Lamar Crowell wanted to give the gift of health, and he didn't mind spending $12,000 to do it.
Mr. Crowell, the CEO of Keystone Homes Inc. in Augusta, wanted to make his employees more fit, which in turn would lower his health insurance premiums and at the same time make his workers happier and more productive.
To do so, he bought 33 new bicycles - one for each employee.
Mr. Crowell is among the many who appreciate the benefits of living a healthy lifestyle and who see the holiday spirit of giving as an opportunity to pass their values on to others.
"You can avoid a lot of other problems if you stay healthy and reduce stress. I think it's just a positive approach to life," he said.
That spirit is not only helping encourage fitness, but this time of year it's also lining the coffers of health-related businesses.
Mr. Crowell's mega-purchase, for instance, was the biggest single buy ever at Andy Jordan's Bicycle Warehouse.
"I about hit the floor," owner Andy Jordan said.
At Hand Over Stress, a massage-therapy clinic in Augusta, 10 to 15 gift certificates are sold daily as Christmas presents, therapist Jennifer Hartley said. The certificates range from half-hour sessions from $35, to $225 packages.
"We've been extremely blessed this season," she said.
Holidays are also a busy time at New Life Natural Foods on Washington Road, said manager Dan Wager. Many people who try specialty juices and other health foods often end up giving gift certificates to friends and family, he said.

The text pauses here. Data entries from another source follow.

Lemma expire_inv a p s :
  agent_inv s -> heap s !! a = Some p ->
  agent_inv (expire_waiting a p s) /\ same_flags s (expire_waiting a p s) /\ queue (expire_waiting a p s) = queue s.
Proof.
  intros Hi Hp. split; [|split; [|done]].
  - unfold expire_waiting. eapply touch_inv; [by apply without_waiting_inv|exact Hp|done| |].
    + apply (inv_flags _ Hi a p Hp).
    + intros Hq. apply (inv_queue _ Hi) in Hq as (q & Hq & ? & ?). simpl. split; congruence.
  - intros b. simpl. destruct (decide (b = a)) as [->|Hne].
    + by rewrite Hp, lookup_insert_eq.
    + rewrite lookup_insert_ne by done. by destruct (heap s !! b).
Qed.

Lemma same_flags_trans s1 s2 s3 : same_flags s1 s2 -> same_flags s2 s3 -> same_flags s1 s3.
Proof.
  intros H1 H2 a. specialize (H1 a). specialize (H2 a).
  destruct (heap s1 !! a), (heap s2 !! a), (heap s3 !! a); try done.
  destruct H1 as (E1 & E2 & E3), H2 as (F1 & F2 & F3). repeat split; congruence.
Qed.

(** What handing out the object at [a] does, besides answers sent. *)
Record hands_out (s s' : agentState) (r : Request) : Prop := {
  ho_inv : agent_inv s';
  ho_seq : exists p, heap s !! rq_Sequence r = Some p /\ request p = r;
  ho_once : hand_outs s' (rq_Sequence r) = S (hand_outs s (rq_Sequence r));
  ho_bound : (hand_outs s (rq_Sequence r) < 2)%nat;
  ho_others : forall b, b <> rq_Sequence r -> hand_outs s' b = hand_outs s b }.
Lemma Start_exec env input db : reg_exec (RStart env input) db = db \/
  reg_stepped (RStart env input) db (reg_exec (RStart env input) db).
Proof.
  cbn [reg_exec]. unfold StartClaim. destruct (negb _); [by left|]. rewrite lift_bind.
  destruct (parseCSR _); [|by left]. cbv zeta. destruct (bad_name _); [by left|]. rewrite lift_bind.
  destruct (random_hex env 0) as [id|] eqn:R; [|by left]. rewrite lift_bind.
  destruct (random_hex env 1); [|by left]. rewrite lift_bind. destruct (humanClaimCode _); [|by left].
  unfold tx_bind. destruct (transact _ _ db) as [o db1] eqn:T. apply (transact_stepped (RStart env input)) in T.
  - by destruct o.
  - intros s b s' [= _ <-]. simpl. eexists. split; [|split; [|reflexivity]]; done.
Qed.

Lemma Approve_exec r env code db : reg_exec (RApprove r env code) db = db \/
  reg_stepped (RApprove r env code) db (reg_exec (RApprove r env code) db).
Proof.
  cbn [reg_exec]. unfold ApproveClaim. destruct (transact _ _ db) as [o db1] eqn:T.
  apply (transact_stepped (RApprove r env code)) in T; [done|]. intros s a s' E. simpl. eauto.
Qed.

Lemma Redeem_exec env claimID secret db : reg_exec (RRedeem env claimID secret) db = db \/
  reg_stepped (RRedeem env claimID secret) db (reg_exec (RRedeem env claimID secret) db).
Proof.
  cbn [reg_exec]. unfold RedeemClaim. destruct (transact _ _ db) as [o db1] eqn:T.
  apply (transact_stepped (RRedeem env claimID secret)) in T.
  - by destruct o as [|[]].
  - intros s a s' E. simpl. eauto.
Qed.

(** Opening writes only the first time, and then an empty registry. *)
Lemma open_runs_exec runs db r db' :
  open_registry_runs runs db = (r, db') ->
  db' = db \/ (agent_ca db = None /\ agents_table db' = [] /\ agent_enrollment_tokens db' = [] /\ agent_claims db' = []).
Proof.
  revert db. induction runs as [|[vs generated] runs IH]; intros db; simpl; [intros [= _ <-]; by left|].
  destruct (WithTx vs _ db) as [r1 db1] eqn:W.
  assert (db1 = db \/ (agent_ca db = None /\ agents_table db1 = [] /\ agent_enrollment_tokens db1 = [] /\ agent_claims db1 = [])) as Hdb.
  { apply WithTx_cases in W as [->|[s W]]; [by left|]. unfold open_registry_tx in W. unfold tx_bind at 1, tx_get in W.
    rewrite lift_bind in W. unfold loadRegistry in W. destruct (agent_ca db) as [[cert sealed]|] eqn:C.
    + destruct (open_sealed _ _); [|discriminate]. injection W as _ <-. by left.
    + destruct generated as [[cert key]|]; [|discriminate]. right. split; [done|].
      unfold tx_bind at 1, writeRegistry in W. unfold tx_bind at 1, tx_get in W. rewrite C in W.
      by injection W as _ <-. }
  destruct r1 as [s|e]; [by intros [= _ <-]|]. destruct (IsDuplicate e) eqn:D; [|by intros [= _ <-]].
  apply WithTx_rolled_back in W as ->; [apply IH|by apply duplicate_not_lost].
Qed.

Lemma Open_exec runs epoch db :
  reg_exec (ROpen runs epoch) db = db \/
  (agent_ca db = None /\ agents_table (reg_exec (ROpen runs epoch) db) = [] /\
   agent_enrollment_tokens (reg_exec (ROpen runs epoch) db) = [] /\ agent_claims (reg_exec (ROpen runs epoch) db) = []).
Proof.
  cbn [reg_exec]. unfold OpenRegistry, tx_bind. destruct (open_registry_runs runs db) as [[s|e] db1] eqn:R;
    apply open_runs_exec in R; [|done]. by destruct (CA_parses _ _).
Qed.

Lemma reg_exec_cases c db :
  reg_exec c db = db \/ reg_stepped c db (reg_exec c db) \/
  (agent_ca db = None /\ agents_table (reg_exec c db) = [] /\ agent_enrollment_tokens (reg_exec c db) = [] /\
   agent_claims (reg_exec c db) = []).
Proof.
  destruct c as [runs e|env name|r env input|r env agentID csr|env input|r env code|env id secret].
  - destruct (Open_exec runs e db); auto.
  - destruct (Create_exec env name db); auto.
  - destruct (Enroll_exec r env input db); auto.
  - destruct (Renew_exec r env agentID csr db); auto.
  - destruct (Start_exec env input db); auto.
  - destruct (Approve_exec r env code db); auto.
  - destruct (Redeem_exec env id secret db); auto.
Qed.

(** ** What a call may change *)

(** The live grant that a call presents. *)
Definition grant (c : reg_call) (s : registryState) : Prop :=
  match c with
  | REnroll _ env input => exists t, In t (rs_Tokens s) /\ tr_Digest t = digest (TrimSpace (ei_Code input)) /\
      re_tx_now env < tr_ExpiresAt t
  | RApprove _ env code => exists cl, In cl (rs_Claims s) /\ cr_CodeDigest cl = digest (normalizeClaimCode code) /\
      re_tx_now env < cr_ExpiresAt cl /\ cr_Enrollment cl = None
  | _ => False
  end.

(** A call that hands out an enrollment code with this digest. *)
Definition creates (d : string) (c : reg_call) : Prop :=
  match c with RCreate env _ => exists code, random_hex env 0 = Ok code /\ digest code = d | _ => False end.

(** A call that starts a claim with this identifier. *)
Definition starts (id : string) (c : reg_call) : Prop :=
  match c with RStart env _ => random_hex env 0 = Ok id | _ => False end.

Record step_facts (c : reg_call) (s s' : registryState) : Prop := {
  sf_agents : exists new, map ar_ID (rs_Agents s') = map ar_ID (rs_Agents s) ++ new /\
    (new = [] \/ (exists id, new = [id]) /\ grant c s);
  sf_tokens : forall t, In t (rs_Tokens s') -> In t (rs_Tokens s) \/ creates (tr_Digest t) c;
  sf_claims : forall x, In x (rs_Claims s') -> (exists y, In y (rs_Claims s) /\ cr_ID y = cr_ID x) \/ starts (cr_ID x) c;
  sf_enrolled : enrolled s -> enrolled s' }.

Lemma prune_claims now s c : In c (rs_Claims (pruneLocked now s)) -> In c (rs_Claims s).
Proof. simpl. by intros [? _]%filter_In. Qed.

Lemma prune_tokens now s t : In t (rs_Tokens (pruneLocked now s)) -> In t (rs_Tokens s).
Proof. simpl. by intros [? _]%filter_In. Qed.

(** A state that keeps the agents and drops grants. *)
Lemma shrink_facts c s s' :
  map ar_ID (rs_Agents s') = map ar_ID (rs_Agents s) ->
  (forall t, In t (rs_Tokens s') -> In t (rs_Tokens s)) -> (forall x, In x (rs_Claims s') -> In x (rs_Claims s)) ->
  step_facts c s s'.
Proof.
  intros Ha Ht Hc. split; [exists []; rewrite app_nil_r; auto|auto|eauto|].
  intros He x e Hin Hx. rewrite Ha. eauto.
Qed.

Lemma enroll_ok r env input csr s e s' :
  enroll r env input csr s = Ok (e, s') ->
  grant (REnroll r env input) s /\ en_AuthorityEpoch e = authorityEpoch r /\
  (exists name, rs_Agents s' = rs_Agents s ++ [mkAgentRecord (en_AgentID e) name (en_ExpiresAt e)]) /\
  rs_Claims s' = rs_Claims (pruneLocked (re_tx_now env) s) /\
  exists before t after, rs_Tokens (pruneLocked (re_tx_now env) s) = before ++ t :: after /\
    rs_Tokens s' = before ++ after /\ tr_Digest t = digest (TrimSpace (ei_Code input)).
Proof.
  unfold enroll. cbv zeta. destruct (find_at _ _ _) as [[[before t] after]|] eqn:F; [|discriminate].
  destruct (bad_name _); [discriminate|]. destruct (random_hex env 0) as [id|]; [|discriminate].
  destruct (issueLocked _ _ _ _ _) as [[cert exp]|]; [|discriminate]. intros [= <- <-].
  apply find_at_Some in F as [E [Hd Hlive]%andb_true_iff]. apply String.eqb_eq in Hd. cbn [app] in E.
  split; [|split; [done|split; [by eexists|split; [done|by exists before, t, after]]]].
  exists t. split; [|split; [done|lia]]. apply (prune_tokens (re_tx_now env)). rewrite E.
  apply in_or_app. right. by left.
Qed.

Lemma renew_ok r env id csr s e s' :
  renew r env id csr s = Ok (e, s') ->
  map ar_ID (rs_Agents s') = map ar_ID (rs_Agents s) /\ In id (map ar_ID (rs_Agents s)) /\
  rs_Tokens s' = rs_Tokens s /\ rs_Claims s' = rs_Claims s.
Proof.
  unfold renew. destruct (find_at _ _ _) as [[[before a] after]|] eqn:F; [|discriminate].
  destruct (issueLocked _ _ _ _ _) as [[cert exp]|]; [|discriminate]. intros [= <- <-].
  apply find_at_Some in F as [E Hid%String.eqb_eq]. cbn [app] in E. rewrite E. simpl. rewrite !map_app. simpl.
  split; [done|]. split; [|done]. rewrite <- Hid. apply in_or_app. right. by left.
Qed.

Lemma approve_ok r env code s a s' :
  approve r env code s = Ok (a, s') ->
  exists before cl after, rs_Claims (pruneLocked (re_tx_now env) s) = before ++ cl :: after /\
    cr_CodeDigest cl = digest (normalizeClaimCode code) /\ re_tx_now env < cr_ExpiresAt cl /\
    rs_Tokens s' = rs_Tokens (pruneLocked (re_tx_now env) s) /\
    match cr_Enrollment cl with
    | Some e => s' = pruneLocked (re_tx_now env) s
    | None => exists e name, en_AuthorityEpoch e = authorityEpoch r /\ ca_AgentID a = en_AgentID e /\
        rs_Claims s' = before ++ set_enrollment e cl :: after /\
        rs_Agents s' = rs_Agents s ++ [mkAgentRecord (en_AgentID e) name (en_ExpiresAt e)]
    end.
Proof.
  unfold approve. cbv zeta. destruct (find_at _ _ _) as [[[before cl] after]|] eqn:F; [|discriminate].
  apply find_at_Some in F as [E [Hd Hlive]%andb_true_iff]. apply String.eqb_eq in Hd. cbn [app] in E.
  intros Ha. exists before, cl, after. split; [done|]. split; [done|]. split; [lia|].
  destruct (cr_Enrollment cl) as [e|]; [by injection Ha as _ <-|].
  destruct (parseCSR _) as [csr|]; [|discriminate]. destruct (random_hex env 0) as [id|]; [|discriminate].
  destruct (issueLocked _ _ _ _ _) as [[cert exp]|]; [|discriminate]. injection Ha as <- <-. simpl.
  split; [done|]. eexists (mkEnrollment _ _ _ _ _), _. simpl. done.
Qed.

Lemma redeem_ok env id secret s e s' :
  redeem env id secret s = Ok (e, s') ->
  exists before cl after, rs_Claims (pruneLocked (re_tx_now env) s) = before ++ cl :: after /\
    cr_ID cl = TrimSpace id /\ cr_SecretDigest cl = digest (TrimSpace secret) /\ cr_Enrollment cl = Some e /\
    rs_Claims s' = before ++ after /\ rs_Agents s' = rs_Agents s /\
    rs_Tokens s' = rs_Tokens (pruneLocked (re_tx_now env) s).
Proof.
  unfold redeem. cbv zeta. destruct (find_at _ _ _) as [[[before cl] after]|] eqn:F; [|discriminate].
  apply find_at_Some in F as [E [Hi Hs]%andb_true_iff]. apply String.eqb_eq in Hi, Hs. cbn [app] in E.
  destruct (cr_Enrollment cl) as [e0|] eqn:Ee; [|discriminate]. intros [= <- <-].
  by exists before, cl, after.
Qed.

Lemma create_facts env name s s' : state_step (RCreate env name) s s' -> step_facts (RCreate env name) s s'.
Proof.
  intros (code & exp & R & ->). split; simpl.
  - exists []. rewrite app_nil_r. auto.
  - intros t [Ht|[<-|[]]]%in_app_or; [left; by apply (prune_tokens (re_tx_now env))|right; eauto].
  - intros x Hx. left. exists x. split; [by apply (prune_claims (re_tx_now env))|done].
  - intros He x e Hx. apply He. by apply (prune_claims (re_tx_now env)).
Qed.

Lemma enroll_facts r env input s s' : state_step (REnroll r env input) s s' -> step_facts (REnroll r env input) s s'.
Proof.
  intros (csr & e & (Hg & _ & (name & Ha) & Hc & b & t & a & E & Ht & _)%enroll_ok). split.
  - exists [en_AgentID e]. rewrite Ha, map_app. split; [done|]. right. eauto.
  - intros x Hx. left. apply (prune_tokens (re_tx_now env)). rewrite E. rewrite Ht in Hx.
    apply in_app_or in Hx as [?|?]; apply in_or_app; simpl; auto.
  - intros x Hx. left. exists x. rewrite Hc in Hx. split; [by apply (prune_claims (re_tx_now env))|done].
  - intros He x e' Hx Hxe. rewrite Hc in Hx. apply prune_claims in Hx. rewrite Ha, map_app. apply in_or_app. left. eauto.
Qed.

Lemma start_facts env input s s' : state_step (RStart env input) s s' -> step_facts (RStart env input) s s'.
Proof.
  intros (claim & R & Hn & ->). split; simpl.
  - exists []. rewrite app_nil_r. auto.
  - intros t Ht. left. by apply (prune_tokens (re_tx_now env)).
  - intros x [Hx|[<-|[]]]%in_app_or; [left|by right]. exists x. split; [by apply (prune_claims (re_tx_now env))|done].
  - intros He x e [Hx|[<-|[]]]%in_app_or; [|congruence]. apply He. by apply (prune_claims (re_tx_now env)).
Qed.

Giving something healthy is the right thing to do, said Jerry Porter, who shops at New Life.
"If you give someone something healthy, it shows you care about someone, and that you wish them well," he said.
A healthy gift might be just the sort of thing needed to get someone's fitness program on track, said Lisa Cummins, a certified athletic trainer with the MCG Sports Medicine Center.
You might jump-start them by giving a gift certificate or personal training session, she said.
Healthy gifts are what most people want, said Demetrius Jones, the owner of Demetrius Jones Personal Fitness and Wellness Studio.
"They want something that's going to contribute to a healthy lifestyle," he said.
Healthy gifts are also a way to help someone get in shape without offending them, said Tim Letman, the manager of Omni Health and Fitness on Walton Way Extension.
"Someone might mention that it's something that they want, and you can surprise them with it. It's a positive kind of thing," he said.
December and January are typically busy months for businesses catering to the health conscious, Ms. Cummins said.
"We think that we can eat all we want during the holiday season and start (exercising) after the new year," she said.
But those that make use of healthy gifts right after the holidays must keep up with healthy regimens, she said.
"You have to be motivated throughout the year," she said.